Bürgerarbeit in Dortmund bringt mehr Geld als Ein-Euro-Job

Das Jobcenter vermittelt die Bürgerarbeit. Foto: Knut Vahlensieck
Das Jobcenter vermittelt die Bürgerarbeit. Foto: Knut Vahlensieck
Foto: Knut Vahlensieck

Dortmund.. Die Bürgerarbeit steht in den Startlöchern – und wirft weiter Fragen auf. Nach der ersten Verwirrung um die Höhe des Bruttogehaltes zweifeln Online-Leser daran, dass ein Bürgerarbeiter mehr Geld bekommt als ein Ein-Euro-Jobber. „Ein Bürgerarbeiter ist keinesfalls schlechter gestellt“, widerspricht aber Jörg Süshardt, stellvertretender Leiter des Sozialamtes.

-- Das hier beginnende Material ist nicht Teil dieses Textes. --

Definition g_addRhombus (x y w h : A) (invert : bool) (g : Graphics) : Graphics :=
  g_addPolygon [x ⊕ w ⊘ #2; y; x ⊕ w; y ⊕ h ⊘ #2; x ⊕ w ⊘ #2; y ⊕ h; x; y ⊕ h ⊘ #2] invert g.

(** ** Shapes *)

Definition shape : Type := A -> Z -> Graphics -> Graphics.

(** [0 | x] as a number. *)
Definition int (x : A) : A := of_Z (to_int32 x).

Definition shapes_center : list shape := [
  (fun cell index g =>
     let k := cell ⊗ dec 42 2 in
     g_addPolygon [#0; #0; cell; #0; cell; cell ⊖ k ⊗ #2; cell ⊖ k; cell; #0; cell] false g);
  (fun cell index g =>
     let w := int (cell ⊗ dec 5 1) in
     let h := int (cell ⊗ dec 8 1) in
     g_addTriangle (cell ⊖ w) (#0) w h 2 false g);
  (fun cell index g =>
     let s := int (cell ⊘ #3) in
     g_addRectangle s s (cell ⊖ s) (cell ⊖ s) false g);
  (fun cell index g =>
     let inner := int (cell ⊗ dec 1 1) in
     let outer := int (cell ⊗ dec 25 2) in
     g_addRectangle outer outer (cell ⊖ inner ⊖ outer) (cell ⊖ inner ⊖ outer) false g);
  (fun cell index g =>
     let m := int (cell ⊗ dec 15 2) in
     let s := int (cell ⊗ dec 5 1) in
     g_addCircle (cell ⊖ s ⊖ m) (cell ⊖ s ⊖ m) s false g);
  (fun cell index g =>
     let inner := cell ⊗ dec 1 1 in
     let outer := inner ⊗ #4 in
     let g := g_addRectangle (#0) (#0) cell cell false g in
     g_addPolygon [outer; outer; cell ⊖ inner; outer; outer ⊕ (cell ⊖ outer ⊖ inner) ⊘ #2; cell ⊖ inner] true g);
  (fun cell index g =>
     g_addPolygon [#0; #0; cell; #0; cell; cell ⊗ dec 7 1; cell ⊗ dec 4 1; cell ⊗ dec 4 1; cell ⊗ dec 7 1; cell; #0; cell] false g);
  (fun cell index g =>
     g_addTriangle (cell ⊘ #2) (cell ⊘ #2) (cell ⊘ #2) (cell ⊘ #2) 3 false g);
  (fun cell index g =>
     let g := g_addRectangle (#0) (#0) cell (cell ⊘ #2) false g in
     let g := g_addRectangle (#0) (cell ⊘ #2) (cell ⊘ #2) (cell ⊘ #2) false g in
     g_addTriangle (cell ⊘ #2) (cell ⊘ #2) (cell ⊘ #2) (cell ⊘ #2) 1 false g);
  (fun cell index g =>
     let inner := int (cell ⊗ dec 14 2) in
     let outer := int (cell ⊗ dec 35 2) in
     let g := g_addRectangle (#0) (#0) cell cell false g in
     g_addRectangle outer outer (cell ⊖ outer ⊖ inner) (cell ⊖ outer ⊖ inner) true g);
  (fun cell index g =>
     let inner := cell ⊗ dec 12 2 in
     let outer := inner ⊗ #3 in
     let g := g_addRectangle (#0) (#0) cell cell false g in
     g_addCircle outer outer (cell ⊖ inner ⊖ outer) true g);
  (fun cell index g =>
     g_addTriangle (cell ⊘ #2) (cell ⊘ #2) (cell ⊘ #2) (cell ⊘ #2) 3 false g);
  (fun cell index g =>
     let m := cell ⊗ dec 25 2 in
     let g := g_addRectangle (#0) (#0) cell cell false g in
     g_addRhombus m m (cell ⊖ m) (cell ⊖ m) true g);
  (fun cell index g =>
     let m := cell ⊗ dec 4 1 in
     let s := cell ⊗ dec 12 1 in
     if index =? 0 then g_addCircle m m s false g else g)
].

Definition shapes_outer : list shape := [
  (fun cell index g => g_addTriangle (#0) (#0) cell cell 0 false g);
  (fun cell index g => g_addTriangle (#0) (cell ⊘ #2) cell (cell ⊘ #2) 0 false g);
  (fun cell index g => g_addRhombus (#0) (#0) cell cell false g);
  (fun cell index g =>
     let m := cell ⊘ #6 in
     g_addCircle m m (cell ⊖ #2 ⊗ m) false g)
].

End Graphics.

Arguments Graphics : clear implicits.
Arguments shape : clear implicits.

(** ** Colors *)

Definition nan : A := #0 ⊘ #0.

(** [v.toString(16)] of 0 to 255 *)
Definition hex_byte (v : Z) : list Z := if v <? 16 then [hex_digit v] else [hex_digit (v / 16); hex_digit (v mod 16)].

Definition decToHex (v : A) : list Z :=
  let v := to_int32 v in
  if v <? 0 then js "00"
  else if v <? 16 then js "0" ++ hex_byte v
  else if v <? 256 then hex_byte v
  else js "ff".

Definition hueToRgb (m1 m2 h : A) : list Z :=
  let h := if ltb h (#0) then h ⊕ #6 else if ltb (#6) h then h ⊖ #6 else h in
  decToHex (#255 ⊗
    (if ltb h (#1) then m1 ⊕ (m2 ⊖ m1) ⊗ h
     else if ltb h (#3) then m2
     else if ltb h (#4) then m1 ⊕ (m2 ⊖ m1) ⊗ (#4 ⊖ h)
     else m1)).

Definition color_rgb (r g b : A) : list Z := js "#" ++ decToHex r ++ decToHex g ++ decToHex b.

Definition color_hsl (h s l : A) : list Z :=
  if eqb s (#0) then
    let partialHex := decToHex (l ⊗ #255) in
    js "#" ++ partialHex ++ partialHex ++ partialHex
  else
    let m2 := if leb l (dec 5 1) then l ⊗ (s ⊕ #1) else l ⊕ s ⊖ l ⊗ s in
    let m1 := l ⊗ #2 ⊖ m2 in
    js "#" ++ hueToRgb m1 m2 (h ⊗ #6 ⊕ #2) ++ hueToRgb m1 m2 (h ⊗ #6) ++ hueToRgb m1 m2 (h ⊗ #6 ⊖ #2).

Definition correctors : list A := [dec 55 2; dec 5 1; dec 5 1; dec 46 2; dec 6 1; dec 55 2; dec 55 2].

Definition corrector_index (h : A) : Z := to_int32 (h ⊗ #6 ⊕ dec 5 1).

Definition color_correctedHsl (h s l : A) : list Z :=
  let i := corrector_index h in
  let corrector := if i <? 0 then nan else nth (Z.to_nat i) correctors nan in
  let l := if ltb l (dec 5 1) then l ⊗ corrector ⊗ #2 else corrector ⊕ (l ⊖ dec 5 1) ⊗ (#1 ⊖ corrector) ⊗ #2 in
  color_hsl h s l.

(** ** Configuration *)

Record config : Type := mkConfig {
  saturation : A;
  colorLightness : A -> A;
  grayscaleLightness : A -> A
}.

(** What a page can set: the fields that are there and of the right kind. *)
Record configObject : Type := mkConfigObject {
  c_saturation : option A;
  c_color : option (A * A);
  c_grayscale : option (A * A)
}.

(** [lightness(configName, defaultMin, defaultMax)]; the name is the field given. *)
Definition lightness (field : option (A * A)) (defaultMin defaultMax : A) : A -> A :=
  let range := match field with Some r => r | None => (defaultMin, defaultMax) end in
  fun value =>
    let value := fst range ⊕ value ⊗ (snd range ⊖ fst range) in
    if ltb value (#0) then #0 else if ltb (#1) value then #1 else value.

Definition getCurrentConfig (o : configObject) : config :=
  mkConfig (match c_saturation o with Some s => s | None => dec 5 1 end)
    (lightness (c_color o) (dec 4 1) (dec 8 1)) (lightness (c_grayscale o) (dec 3 1) (dec 9 1)).

Definition no_config : configObject := mkConfigObject None None None.

Definition colorTheme (hue : A) (c : config) : list (list Z) := [
  color_hsl (#0) (#0) (grayscaleLightness c (#0));
  color_correctedHsl hue (saturation c) (colorLightness c (dec 5 1));
  color_hsl (#0) (#0) (grayscaleLightness c (#1));
  color_correctedHsl hue (saturation c) (colorLightness c (#1));
  color_correctedHsl hue (saturation c) (colorLightness c (#0))
].

(** ** The icon generator *)

Definition is_hex (c : Z) : bool := match hex_value c with Some _ => true | None => false end.

(** The pattern [^[0-9a-f]{11,}$], in any case. *)
Definition valid_hash (hash : list Z) : bool := forallb is_hex hash && (11 <=? zlen hash).

(** [parseInt(hash.charAt(i), 16)] of a valid hash. *)
Definition digit_at (hash : list Z) (i : Z) : Z := match parse_hex (char_at hash i) with Some v => v | None => 0 end.

Definition includes (values : list Z) (v : Z) : bool := existsb (Z.eqb v) values.

(** [isDuplicate(values)] *)
Definition isDuplicate (index : Z) (selected values : list Z) : bool :=
  includes values index && existsb (includes selected) values.

(** The loop that selects three colors of [n]. *)
Definition select_color (hash : list Z) (n : Z) (selected : list Z) (i : Z) : list Z :=
  let index := Z.rem (digit_at hash (8 + i)) n in
  let index := if isDuplicate index selected [0; 4] || isDuplicate index selected [2; 3] then 1 else index in
  selected ++ [index].

Definition selectedColorIndexes (hash : list Z) (n : Z) : list Z := fold_left (select_color hash n) [0; 1; 2] [].

Definition positions_sides : list (Z * Z) := [(1, 0); (2, 0); (2, 3); (1, 3); (0, 1); (3, 1); (3, 2); (0, 2)].
Definition positions_corners : list (Z * Z) := [(0, 0); (3, 0); (3, 3); (0, 3)].
Definition positions_center : list (Z * Z) := [(1, 1); (2, 1); (2, 2); (1, 2)].

Section Generator.

Context {R : Type} {RR : Renderer A R}.

(** The loop of [renderShape] over the positions. *)
Fixpoint place (s : shape R) (x y : A) (cell : Z) (positions : list (Z * Z)) (i r : Z) (g : Graphics R) : Graphics R :=
  match positions with
  | [] => g
  | (px, py) :: positions =>
      let t := mkTransform (x ⊕ #px ⊗ #cell) (y ⊕ #py ⊗ #cell) (#cell) (Z.rem r 4) in
      place s x y cell positions (i + 1) (r + 1) (s (#cell) i (mkGraphics (g_renderer g) t))
  end.

Definition renderShape (hash : list Z) (color : list Z) (shapes : list (shape R)) (index : Z) (rotationIndex : option Z)
    (x y : A) (cell : Z) (positions : list (Z * Z)) (g : Graphics R) : Graphics R :=
  let r := match rotationIndex with Some i => digit_at hash i | None => 0 end in
  let s := nth (Z.to_nat (Z.rem (digit_at hash index) (zlen shapes))) shapes (fun _ _ g => g) in
  let g := on_renderer (beginShape color) g in
  let g := place s x y cell positions 0 r g in
  on_renderer endShape g.

Definition hue_of (hash : list Z) : A :=
  match parse_hex (skipn (List.length hash - 7) hash) with Some v => #v ⊘ #0xfffffff | None => nan end.

Inductive error : Type := TooSmall | InvalidHash | NoCanvas.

„Er bekommt alles, was das Gesetz hergibt.“ Dazu gehörten auch alle Vergünstigungen wie das Sozialticket oder die Befreiung von den GEZ-Gebühren. Auch die zusätzlichen Leistungen, wie die Erstattung von Renovierungskosten und andere, können weiterhin beantragt werden.

Ein Beispiel

Die Rechnung, die Süshardt exemplarisch aufstellt, orientiert sich an einem alleinstehenden Hartz-IV-Empfänger: Der Regelbedarf liegt bei 364 Euro. Kosten für die Unterbringung werden erstattet. Der Bürgerarbeiter bekommt diese ausgezahlt. Um vergleichen zu können, wird dieser Bedarf mit 350 Euro angerechnet. Zusammen 714 Euro. Mit dem Hinzuverdienst aus der Ein-Euro-Tätigkeit (bei 120 Stunden im Monat, ein Euro pro Stunde) ergibt das 834 Euro.

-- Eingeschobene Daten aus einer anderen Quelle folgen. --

(* ===== verification/JdenticonTheory.v ===== *)
(** * The icons of jdenticon

    What the definitions of Jdenticon.v do: every renderer draws the same figure, the figure
    is unchanged by a quarter turn, its colors are well formed and of different kinds, and
    the errors of the generator are the documented ones. *)

From Stdlib Require Import String ZArith Lia List Bool Permutation QArith Qcanon Field.
From S2P Require Import Prelude Js Num Jdenticon.
Import ListNotations.
Import Jdenticon.
#[local] Open Scope Z_scope.

(** ** Shapes and renderers *)

(** The coordinates of a polygon of three points or more. *)
Definition polygon_data {A} (points : list A) : bool := (6 <=? zlen points) && Z.even (zlen points).

Section Related.

Context {A R1 R2 : Type} {N : Num A} {RR1 : Renderer A R1} {RR2 : Renderer A R2}.

(** A relation of two Graphics objects that both kinds of drawing respect. *)
Variable related : @Graphics A R1 -> @Graphics A R2 -> Prop.
Hypothesis related_polygon : forall points invert g1 g2, polygon_data points = true -> related g1 g2 ->
  related (g_addPolygon points invert g1) (g_addPolygon points invert g2).
Hypothesis related_circle : forall x y size invert g1 g2, related g1 g2 -> related (g_addCircle x y size invert g1) (g_addCircle x y size invert g2).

Auch der Lohn des Bürgerarbeiters basiert auf dem Regelsatz. Brutto: 1114,45 Euro. Ein Alleinstehender bekäme, laut Süshardt, 866 Euro ausgezahlt, die Sozialversicherungsbeiträge seien schon abgezogen. Als Vollzeitarbeitnehmer stocke der Bürgerarbeiter aber auf, wie auch andere Geringverdienende. In diesem Fall: 119,26 Euro.